WHAT TO DO: Using the records below, transcribe word for word the stretch from the line that contains "apply one_line_iff. split;" through the line that contains "(** ** The events", both end lines included, and nothing else.

(Beginning of DATA IN THIS EXERCISE)

(* ===== verification/StreamClient.v ===== *)
(** StreamClient: from the handler's loop to the client's [Next].  The text a
    stream writes, read through the client's event source, gives the route (or
    TCP mapping) and the action of every event written, in order. *)
From Stdlib Require Import ZArith Lia Ascii.
From stdpp Require Import base option strings gmap list relations.
From S2P Require Import Prelude GoStrings Utf8 RouterGroups Routes Json JsonText JsonTextFacts Wire EventHub SqlDB.
From S2P Require Import SqlDBFacts Http Sse Watch ApiClient Subscribe.

Local Open Scope string_scope.
Local Open Scope list_scope.
Local Open Scope Z_scope.

(** ** The text of an event has no carriage return *)
Definition no_CR (s : string) : bool := negb (string_mem CR s).

Lemma no_CR_app a b : no_CR a = true -> no_CR b = true -> no_CR (a +:+ b) = true.
Proof. unfold no_CR. rewrite string_mem_app, !negb_true_iff, orb_false_iff. done. Qed.

Lemma no_CR_false s : no_CR s = true <-> string_mem CR s = false.
Proof. apply negb_true_iff. Qed.

Lemma no_CR_digits s : digits s = true -> no_CR s = true.
Proof.
  rewrite no_CR_false. induction s as [|c s IH]; [done|]. simpl. intros [Hc Hs]%andb_true_iff.
  rewrite IH by done. rewrite bool_decide_eq_false_2; [done|]. intros <-. by vm_compute in Hc.
Qed.

Lemma no_CR_Join ts : Forall (fun t => no_CR t = true) ts -> no_CR (Join "," ts) = true.
Proof.
  induction 1 as [|t [|t' ts] Ht _ IH]; [done|done|]. rewrite Join_cons2. by repeat apply no_CR_app.
Qed.

Lemma no_CR_high s : high s = true -> no_CR s = true.
Proof.
  rewrite no_CR_false. induction s as [|c s IH]; [done|]. simpl. intros [Hc Hs]%andb_true_iff.
  rewrite IH by done. rewrite bool_decide_eq_false_2; [done|]. intros <-. by vm_compute in Hc.
Qed.

Lemma no_CR_escape_rune r : scanned r -> no_CR (escape_rune r) = true.
Proof.
  intros [Hr|Hr]; destruct r as [c|enc|c]; simpl in Hr; try discriminate; [ascii_cases c| |done].
  unfold escape_rune. case_bool_decide; [done|]. case_bool_decide; [done|]. by apply no_CR_high, multi_high.
Qed.

Lemma no_CR_string s : no_CR (json_string s) = true.
Proof.
  unfold json_string. apply no_CR_app; [done|]. apply no_CR_app; [|done]. unfold json_escape.
  induction (runes_ok s) as [|r rs Hr _ IH]; [done|]. csimpl. apply no_CR_app; [by apply no_CR_escape_rune|done].
Qed.

Lemma span_digits_digits s : digits (fst (span_digits s)) = true.
Proof.
  induction s as [|c s IH]; [done|]. simpl. destruct (is_digit c) eqn:E; [|done].
  destruct (span_digits s). simpl in *. by rewrite E.
Qed.

Lemma scan_digits1_no_CR s v r : scan_digits1 s = Some (v, r) -> no_CR v = true.
Proof.
  unfold scan_digits1. pose proof (span_digits_digits s) as Hd. destruct (span_digits s) as [[|c d] b]; [done|].
  intros [= <- <-]. by apply no_CR_digits.
Qed.

Lemma scan_number_no_CR s l r : scan_number s = Some (JFrac l, r) -> no_CR l = true.
Proof.
  unfold scan_number. destruct (strip "-" s) as [neg s0]. destruct (scan_int s0) as [[int s1]|] eqn:E1; [|done].
  destruct (scan_frac s1) as [[frac s2]|] eqn:E2; [|done]. destruct (scan_exp s2) as [[exp s3]|] eqn:E3; [|done].
  unfold number. destruct (_ && _); [done|]. intros [= <- <-].
  apply no_CR_app; [by destruct neg|]. apply no_CR_app; [|apply no_CR_app].
  - destruct s0 as [|c s0]; [done|]. unfold scan_int in E1. case_bool_decide; [by injection E1 as <- <-|].
    pose proof (span_digits_digits (String c s0)) as Hd. destruct (is_digit c); [|done].
    destruct (span_digits (String c s0)). injection E1 as <- <-. by apply no_CR_digits.
  - unfold scan_frac in E2. destruct (strip "." s1) as [[] s1']; [|by injection E2 as <- <-].
    apply prepend_Some in E2 as (w & Hw & ->). apply no_CR_app; [done|]. by eapply scan_digits1_no_CR.
  - destruct s2 as [|c s2]; [by injection E3 as <- <-|]. unfold scan_exp in E3.
    destruct (_ || _) eqn:Hc; [|by injection E3 as <- <-]. destruct s2 as [|d s2]; [done|].
    assert (no_CR (String c "") = true) as Hc1.
    { apply orb_true_iff in Hc as [Hc|Hc]; apply bool_decide_eq_true in Hc; by subst c. }
    destruct (bool_decide (d = "+"%char) || bool_decide (d = "-"%char)) eqn:Hd; apply prepend_Some in E3 as (w & Hw & ->); (apply no_CR_app; [|by eapply scan_digits1_no_CR]).
    + change (bytes2 c d) with (String c "" +:+ String d ""). apply no_CR_app; [done|].
      apply orb_true_iff in Hd as [Hd|Hd]; apply bool_decide_eq_true in Hd; by subst d.
    + done.
Qed.

Lemma no_CR_Itoa z : no_CR (Itoa z) = true.
Proof.
  unfold Itoa. destruct (Z.ltb_spec z 0); [apply no_CR_app; [done|]|]; apply no_CR_digits, itoa_digits; lia.
Qed.

Lemma json_text_no_CR v d : json_ok d v = true -> no_CR (json_text v) = true.
Proof.
  revert v d. apply (json_induction (fun v => forall d, json_ok d v = true -> no_CR (json_text v) = true)).
  - done.
  - by intros [].
  - intros z d _. apply no_CR_Itoa.
  - intros l d Hok. simpl in Hok. destruct (scan_number l) as [[[] r]|] eqn:E; try done.
    apply andb_true_iff in Hok as [->%bool_decide_eq_true _]. by eapply scan_number_no_CR.
  - intros s d _. apply no_CR_string.
  - intros vs IH [|d] Hok; [done|]. rewrite json_text_JArr. apply no_CR_app; [done|]. apply no_CR_app; [|done].
    apply no_CR_Join, Forall_fmap. apply Is_true_eq_left, forallb_True in Hok. rewrite Forall_forall in *.
    intros v Hv. apply (IH v Hv d), Is_true_eq_true. by apply Hok.
  - intros ms IH [|d] Hok; [done|]. rewrite json_text_JObj. apply no_CR_app; [done|]. apply no_CR_app; [|done].
    apply no_CR_Join, Forall_fmap. apply Is_true_eq_left, forallb_True in Hok. rewrite Forall_forall in *.
    intros m Hm. unfold member_text. simpl. apply no_CR_app; [apply no_CR_string|]. apply no_CR_app; [done|].
    apply (IH m Hm d), Is_true_eq_true. by apply Hok.
Qed.

Lemma Itoa_one_line z : one_line (Itoa z) = true.
Proof.
  apply one_line_iff. split; [|apply no_CR_false, no_CR_Itoa]. unfold Itoa. destruct (Z.ltb_spec z 0).
  - rewrite string_mem_app. rewrite itoa_fuel_no_char; [done|done|lia].
  - apply itoa_fuel_no_char; [done|lia].
Qed.

(** ** The events of a stream survive the trip *)
Lemma numbered_ok i es : Forall (fun e => readable (Event_Value e)) es -> Forall sse_ok (numbered i es).
Proof.
  intros Hes. revert i. induction Hes as [|e es [He _] _ IH]; intros i; constructor; [|apply IH].
  split_and!; [apply Itoa_one_line|by destruct (Event_Type e)|by eapply no_CR_false, json_text_no_CR|].
  exists 0. done.
Qed.

Lemma numbered_retry i es : Forall (fun e => sse_Retry e = 0) (numbered i es).
Proof. revert i. induction es as [|e es IH]; intros i; constructor; [done|apply IH]. Qed.

(** The event of a route as the client's [Next] returns it. *)
Definition seen_by_client (e : Event) (r : Route) : error + ClientEvent :=
  inr (mkClientEvent (wire_Route r) (EventType_String (Event_Type e))).

Definition seen_by_tcp_client (e : Event) (m : TcpRouteMapping) : error + ClientTcpEvent :=
  inr (mkClientTcpEvent (wire_Tcp m) (EventType_String (Event_Type e))).

Lemma convert_route id e r :
  Event_Value e = json_of_Route r -> text_Route r ->
  convertRawEvent (mkSse id (EventType_String (Event_Type e)) (json_text (Event_Value e)) 0) = seen_by_client e r.
Proof.
  intros He Hr. unfold convertRawEvent. cbn [sse_Data sse_Name]. rewrite He, Unmarshal_readable by (by apply readable_Route).
  rewrite Unmarshal_json_of_Route by apply Hr. done.
Qed.

Lemma convert_tcp id e m :
  Event_Value e = json_of_Tcp m -> text_Tcp m ->
  convertRawToTcpEvent (mkSse id (EventType_String (Event_Type e)) (json_text (Event_Value e)) 0) = seen_by_tcp_client e m.
Proof.
  intros He Hr. unfold convertRawToTcpEvent. cbn [sse_Data sse_Name]. rewrite He, Unmarshal_readable by (by apply readable_Tcp).
  rewrite Unmarshal_json_of_Tcp by apply Hr. done.
Qed.

(** What [eventSource.Next] makes of the raw source's answers. *)
Definition client_Next (r : source_next) : option (error + ClientEvent) :=
  match r with
  | SNEvent e => Some (eventSource_Next (inr e))
  | SNErr (StreamErr err) => Some (eventSource_Next (inl err))
  | _ => None
  end.

Definition client_TcpNext (r : source_next) : option (error + ClientTcpEvent) :=
  match r with
  | SNEvent e => Some (tcpEventSource_Next (inr e))
  | SNErr (StreamErr err) => Some (tcpEventSource_Next (inl err))
  | _ => None
  end.

Section Client.
Context {W : Type} `{!StreamEnv W}.
Context (name authorization : string).

(** A source connected to a response with the stream's text so far. *)
Definition connected (out : list sse_event) (en : option error) (retries : Z) : EventSource :=
  with_rc (Some (NewReadCloser (concat (sse_Write <$> out)) en)) (createEventSource Second retries).

(** Each event carries a route that can cross the wire. *)
Definition route_events (es : list Event) (rs : list Route) : Prop :=
  Forall2 (fun e r => Event_Value e = json_of_Route r /\ text_Route r) es rs.

Definition tcp_events (es : list Event) (ms : list TcpRouteMapping) : Prop :=
  Forall2 (fun e m => Event_Value e = json_of_Tcp m /\ text_Tcp m) es ms.

Lemma route_events_readable es rs : route_events es rs -> Forall (fun e => readable (Event_Value e)) es.
Proof. induction 1 as [|e r es rs [He Hr] _ IH]; constructor; [|done]. rewrite He. by apply readable_Route. Qed.

Lemma tcp_events_readable es ms : tcp_events es ms -> Forall (fun e => readable (Event_Value e)) es.
Proof. induction 1 as [|e m es ms [He Hr] _ IH]; constructor; [|done]. rewrite He. by apply readable_Tcp. Qed.

Lemma source_reads_numbered fuel ws en retries w :
  Forall (fun e => readable (Event_Value e)) ws ->
  fst (fst (source_NextN name authorization (S fuel) (length (numbered 0 ws)) (connected (numbered 0 ws) en retries) w)) =
  SNEvent <$> numbered 0 ws.
Proof.
  intros Hws. unfold connected, NewReadCloser, with_rc, createEventSource.
  rewrite <- (string_app_nil (concat _)), complete_lines_events by (by apply numbered_ok).
  cbn [complete_lines fst]. rewrite app_nil_r. cbn [lastEventID es_closed retryInterval maxRetries].
  apply source_reads; [by apply numbered_ok|apply numbered_retry].
Qed.

Lemma client_sees_routes i ws rs :
  route_events ws rs -> client_Next <$> (SNEvent <$> numbered i ws) = Some <$> zip_with seen_by_client ws rs.
Proof.
  intros Hw. revert i. induction Hw as [|e r ws rs [He Hr] _ IH]; intros i; [done|]. cbn [numbered]. csimpl.
  rewrite IH. by rewrite (convert_route _ e r).
Qed.

Lemma client_sees_tcp i ws ms :
  tcp_events ws ms -> client_TcpNext <$> (SNEvent <$> numbered i ws) = Some <$> zip_with seen_by_tcp_client ws ms.
Proof.
  intros Hw. revert i. induction Hw as [|e m ws ms [He Hr] _ IH]; intros i; [done|]. cbn [numbered]. csimpl.
  rewrite IH. by rewrite (convert_tcp _ e m).
Qed.
End Client.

(End of DATA IN THIS EXERCISE)

COMPLETED EXERCISE:
  apply one_line_iff. split; [|apply no_CR_false, no_CR_Itoa]. unfold Itoa. destruct (Z.ltb_spec z 0).
  - rewrite string_mem_app. rewrite itoa_fuel_no_char; [done|done|lia].
  - apply itoa_fuel_no_char; [done|lia].
Qed.

(** ** The events of a stream survive the trip *)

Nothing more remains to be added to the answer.